Retrospective cohort study.

Data sources

Tele- CDSMP participants

In the tele-CDSMP study, participants (n = 213) from 13 northern Ontario communities were enrolled in 19 six-week CDSMP courses between September 2007 and June 2008 with follow-up evaluations at 4 months and at 12 months [15]. Participants had a self-reported physician diagnosis of chronic lung disease, heart disease, stroke or chronic arthritis, were required to speak and read English and be able to attend a 2-hour session, once a week for 6 weeks. One hundred and six participants completed the follow up evaluation at 12 months.

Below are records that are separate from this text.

(* ===== verification/Rng.v ===== *)
(** * The random generator as an interface

    The code draws from the [rand] crate and iterates [HashSet]s in an
    unspecified order.  Both are outside the repository: they enter the model as
    the operations of [Rng], with the documented behaviour the code relies on as
    the laws of [RngLaws].  The [nat] argument stands for the state of the
    generator at the call. *)

From S2P Require Import Prelude.

Class Rng := {
  (** [SliceRandom::shuffle] *)
  rng_shuffle : forall {A}, nat -> list A -> list A;
  (** [IteratorRandom::choose_multiple] *)
  rng_choose_multiple : forall {A}, nat -> list A -> nat -> list A;
  (** [IteratorRandom::choose] *)
  rng_choose : forall {A}, nat -> list A -> option A;
  (** the order in which a [HashSet] of ids is iterated *)
  hash_iter : nat -> gset nat -> list nat;
}.

Class RngLaws `(R : Rng) := {
  (** [shuffle] permutes the slice in place. *)
  rng_shuffle_perm : forall A s (l : list A), rng_shuffle s l ≡ₚ l;
  (** [choose_multiple] samples without replacement, up to [n] elements. *)
  rng_choose_multiple_sub : forall A s (l : list A) n,
    exists rest, rng_choose_multiple s l n ++ rest ≡ₚ l;
  rng_choose_multiple_length : forall A s (l : list A) n,
    length (rng_choose_multiple s l n) = min n (length l);
  (** [choose] returns an element, and [None] only if there is none. *)
  rng_choose_elem : forall A s (l : list A),
    match rng_choose s l with Some x => x ∈ l | None => l = [] end;
  (** iterating a set visits each element once. *)
  hash_iter_elements : forall s X, hash_iter s X ≡ₚ elements X;
}.

(** A generator that always keeps the order and takes the first elements. *)
#[export] Instance first_rng : Rng := {|
  rng_shuffle := fun A _ l => l;
  rng_choose_multiple := fun A _ l n => take n l;
  rng_choose := fun A _ l => head l;
  hash_iter := fun _ X => elements X;
|}.

#[export] Instance first_rng_laws : RngLaws first_rng.
Proof.
  split; cbn; intros.
  - done.
  - exists (drop n l). by rewrite take_drop.
  - apply length_take.
  - destruct l; [done|]. by left.
  - done.
Qed.
Lemma choose_random_spec `{R : Rng, !RngLaws R} seed N s X n :
  represents N s X ->
  exists s' Y, FiniteIntegerSet_choose_random seed N s n = Ret s' /\
    represents N s' Y /\ Y ⊆ X /\ size Y = min n (size X).
Proof.
  intros Hr. pose proof Hr as (_ & _ & HX).
  unfold FiniteIntegerSet_choose_random. rewrite HX.
  destruct (rng_choose_multiple_sub _ seed (hash_iter seed X) n) as [rest Hp].
  destruct (fis_sample N s X (rng_shuffle seed (rng_choose_multiple seed (hash_iter seed X) n))
    rest) as (s' & Y & E & Hr' & Hsub & Hsz); [done| |].
  - by rewrite rng_shuffle_perm, Hp, hash_iter_elements.
  - exists s', Y. do 3 (split; [done|]).
    by rewrite Hsz, rng_shuffle_perm, rng_choose_multiple_length, hash_iter_length.
Qed.

Lemma sub_assign_represents N s o X Y :
  represents N s X -> represents N o Y -> represents N (FiniteIntegerSet_sub_assign s o) (X ∖ Y).
Proof.
  intros (Hs & HNs & <-) (Ho & HNo & <-). destruct (fis_sub_spec s o) as [Hsub Esub]; [congruence..|].
  split; [apply Hsub|]. split; [exact HNs|exact Esub].
Qed.

(** For every generator that shuffles and samples as documented,
    [choose_random] and [get_sub_set] never panic and return a well-formed subset
    of exactly [min(n, size)] members. *)
Theorem fis_random_subset `{R : Rng, !RngLaws R} seed N s X n :
  represents N s X ->
  (exists s' Y, FiniteIntegerSet_choose_random seed N s n = Ret s' /\
     represents N s' Y /\ Y ⊆ X /\ size Y = min n (size X)) /\
  (exists s' Y, FiniteIntegerSet_get_sub_set seed N s n = Ret s' /\
     represents N s' Y /\ Y ⊆ X /\ size Y = min n (size X)).
Proof.
  intros Hr. pose proof Hr as (_ & _ & HX). split; [by apply choose_random_spec|].
  unfold FiniteIntegerSet_get_sub_set. rewrite HX.
    destruct (fis_sample N s X (take n (rng_shuffle seed (hash_iter seed X)))
      (drop n (rng_shuffle seed (hash_iter seed X)))) as (s' & Y & E & Hr' & Hsub & Hsz); [done| |].
  - by rewrite take_drop, rng_shuffle_perm, hash_iter_elements.
  - exists s', Y. do 3 (split; [done|]).
      by rewrite Hsz, length_take, rng_shuffle_perm, hash_iter_length.
Qed.

(** ** Witnesses *)

Definition demo_set : FiniteIntegerSet := mk_fis [10; 2] 10.

Lemma demo_set_represents : represents 10 demo_set (list_to_set [1; 3; 9]%nat).
Proof.
  destruct (fis_from_iter_represents 10 [1; 3; 9]%nat) as (s & E & H).
  - repeat constructor; lia.
  - vm_compute in E. injection E as <-. exact H.
Qed.
(* ===== verification/Bitmap.v ===== *)
(** * [Bitmap]: the coverage map of the sink

    Models [scheduler/src/sink_bitmap.rs].  A [Bitmap] lives in shared memory or on
    the heap; [bm_data] is the memory [data()] and [data_mut()] give access to, and
    [bm_shm_id] says which of the two it is.  The code walks a map in chunks of
    eight bytes read as one [u64]; [chunks8] is that view, and the theorems relate
    every chunked routine to its bytewise meaning. *)

From S2P Require Import Prelude Bytes.

Inductive BitmapStatus := NoChange | NewHit | NewEdge.

#[export] Instance BitmapStatus_eq_dec : EqDecision BitmapStatus.
Proof. solve_decision. Defined.

Record Bitmap := mk_bitmap {
  bm_shm_id : option Z;
  bm_data : list Z;
  bm_fill_pattern : Z;
  bm_size : nat;
}.

#[export] Instance Bitmap_eq_dec : EqDecision Bitmap.
Proof. solve_decision. Defined.

Definition with_data (m : Bitmap) (d : list Z) : Bitmap :=
  mk_bitmap (bm_shm_id m) d (bm_fill_pattern m) (bm_size m).

(** [usize::is_power_of_two] *)
Definition is_power_of_two (n : nat) : bool :=
  negb (n =? 0)%nat && (2 ^ Nat.log2 n =? n)%nat.

(** The results of [shmget] and [shmat] are arguments. *)
Definition Bitmap_new_in_shm (shmget shmat : Z) (size : nat) (fill_pattern : Z)
    : outcome Bitmap :=
  _ ← assert_that ((8 <=? size)%nat && is_power_of_two size);
  _ ← assert_that (negb (shmget =? -1));
  _ ← assert_that (negb (shmat =? -1));
  mret (mk_bitmap (Some shmget) (replicate size fill_pattern) fill_pattern size).
#[export] Program Instance FlipByte_laws : MutatorLaws FlipByte := {|
  m_inv orig m buf := (fbyte_next_idx m <= length orig)%nat /\ length buf = length orig /\
    one_byte_off (fbyte_last_idx m) (fbyte_orig_byte m) orig buf;
|}.
Next Obligation.
  intros orig d [nxt last saved] buf Hd (Hle & Hlen & Hoff). cbn in *.
  unfold FlipByte_next. cbn. rewrite (revert_byte_ok _ _ orig) by done. cbn.
  destruct (Nat.eqb_spec nxt (length orig)) as [->|Hn]; [yields; auto|].
  destruct (xor_at_ok orig nxt 255) as (b & -> & Hb & Ex); [lia|]. cbn. rewrite Ex. cbn.
  yields. rewrite length_insert. split; [lia|]. split; [done|]. split; [done|by eexists].
Qed.
Next Obligation. intros orig m buf (_ & _ & Hoff). by apply revert_byte_ok. Qed.
Next Obligation. intros orig m buf (Hle & Hlen & _). cbn. lia. Qed.

#[export] Program Instance FlipBit_laws : MutatorLaws FlipBit := {|
  m_inv orig m buf := fbit_size_in_bits m = (length orig * 8)%nat /\
    (fbit_next_bit m <= fbit_size_in_bits m)%nat /\
    one_byte_off (fbit_last_byte_idx m) (fbit_last_byte_orig_value m) orig buf;
|}.
Next Obligation.
  intros orig d [sz nxt last saved] buf Hd (Hsz & Hle & Hoff). cbn in Hsz, Hle, Hoff. subst sz.
  cbn [next FlipBit_Mutator]. unfold FlipBit_next. cbn [fbit_last_byte_idx fbit_last_byte_orig_value fbit_next_bit fbit_size_in_bits].
  rewrite (revert_byte_ok _ _ orig) by done. cbn [mbind outcome_bind].
  destruct (Nat.eqb_spec nxt (length orig * 8)) as [->|Hn]; [yields; auto|].
  destruct (xor_at_ok orig (nxt / 8) (Z.shiftl 1 (Z.of_nat (nxt mod 8)))) as (b & -> & Hb & Ex); [dlia|].
  cbn [mbind outcome_bind]. rewrite Ex. cbn [mbind outcome_bind].
  do 3 eexists. split; [reflexivity|]. split; [done|]. cbn [fbit_next_bit fbit_size_in_bits].
  split; [lia|]. split; [done|by eexists].
Qed.
Next Obligation. intros orig m buf (_ & _ & Hoff). by apply revert_byte_ok. Qed.
Next Obligation. intros orig m buf (_ & Hle & _). exact Hle. Qed.

#[export] Program Instance U8Counter_laws : MutatorLaws U8Counter := {|
  m_inv orig m buf := (u8c_next_byte m <= length orig)%nat /\ length buf = length orig /\
    one_byte_off (u8c_last_byte_idx m) (u8c_last_byte_orig_value m) orig buf;
|}.
Next Obligation.
  intros orig d [nxt last saved ctr] buf Hd (Hle & Hlen & Hoff). cbn in *.
  unfold U8Counter_next. cbn. rewrite (revert_byte_ok _ _ orig) by done. cbn.
  destruct (Nat.eqb_spec nxt (length orig)) as [->|Hn]; [yields; auto|].
  destruct (xor_at_ok orig nxt ctr) as (b & -> & Hb & Ex); [lia|]. cbn. rewrite Ex. cbn.
  case_decide; yields; rewrite length_insert; (split; [lia|]); (split; [done|]);
    (split; [done|by eexists]).
Qed.
Next Obligation. intros orig m buf (_ & _ & Hoff). by apply revert_byte_ok. Qed.
Next Obligation. intros orig m buf (Hle & Hlen & _). cbn. lia. Qed.

Lemma checked_rem_ok a b :
  (0 < b)%nat -> exists r, checked_rem a b = Ret r /\ r = (a mod b)%nat /\ (r < b)%nat.
Proof.
  intros Hb. exists (a mod b)%nat. unfold checked_rem. destruct b; [lia|].
  split; [done|]. split; [done|]. apply Nat.mod_upper_bound. lia.
Qed.

Lemma havoc_type_ok z : exists t, HavocMutationType_from (z mod 4) = Ret t.
Proof.
  assert (H : 0 <= z mod 4 < 4) by (apply Z.mod_pos_bound; lia).
  assert (z mod 4 = 0 \/ z mod 4 = 1 \/ z mod 4 = 2 \/ z mod 4 = 3) as [-> |[-> |[-> | ->]]] by lia;
    cbn; eauto.
Qed.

Variables collected in the tele- CDSMP study

In the tele-CDSMP, we collected by telephone a number of outcome measures developed and validated by the Stanford Patient Education Centre [16]. Demographic information including age, sex, marital status, employment status, income, education level, and number and type of chronic conditions were collected at baseline for all participants. Measures of self-efficacy, health behaviors, and health status were collected at baseline, 4 months and 12 months [17]. The four health-related behaviors measured were: number of minutes per week each of stretching and strengthening exercise or aerobic exercise, use of cognitive symptom management techniques (mean of six items on a 5-point Likert scale), and use of techniques to improve communication with health care providers (mean of three items on a 5-point Likert scale) [16]. Seven validated health status measures were collected, including self-rated health status, the Stanford HAQ disability scale (8 items), pain (5 items), fatigue (5 items), social/role activity limitation (4 items), health distress (4 items), and psychological well-being (5 items) [18].

Recruitment for the current study

Approximately 1–2 years following enrollment in the tele-CDSMP, the original study interviewer contacted participants to obtain their health card number (HCN) and permission to use it for linkage to health administrative databases in Ontario. Of the 164 participants who completed follow up evaluations at 12 months, 106 individuals provided HCNs by telephone or mail (27 participants refused, 3 died, 9 moved and 19 were unreachable). Verbal and written consent were obtained for follow up evaluations with data linkage. This study was approved by the Research Ethics Boards at Women’s College Hospital and Sunnybrook Health Sciences Centre.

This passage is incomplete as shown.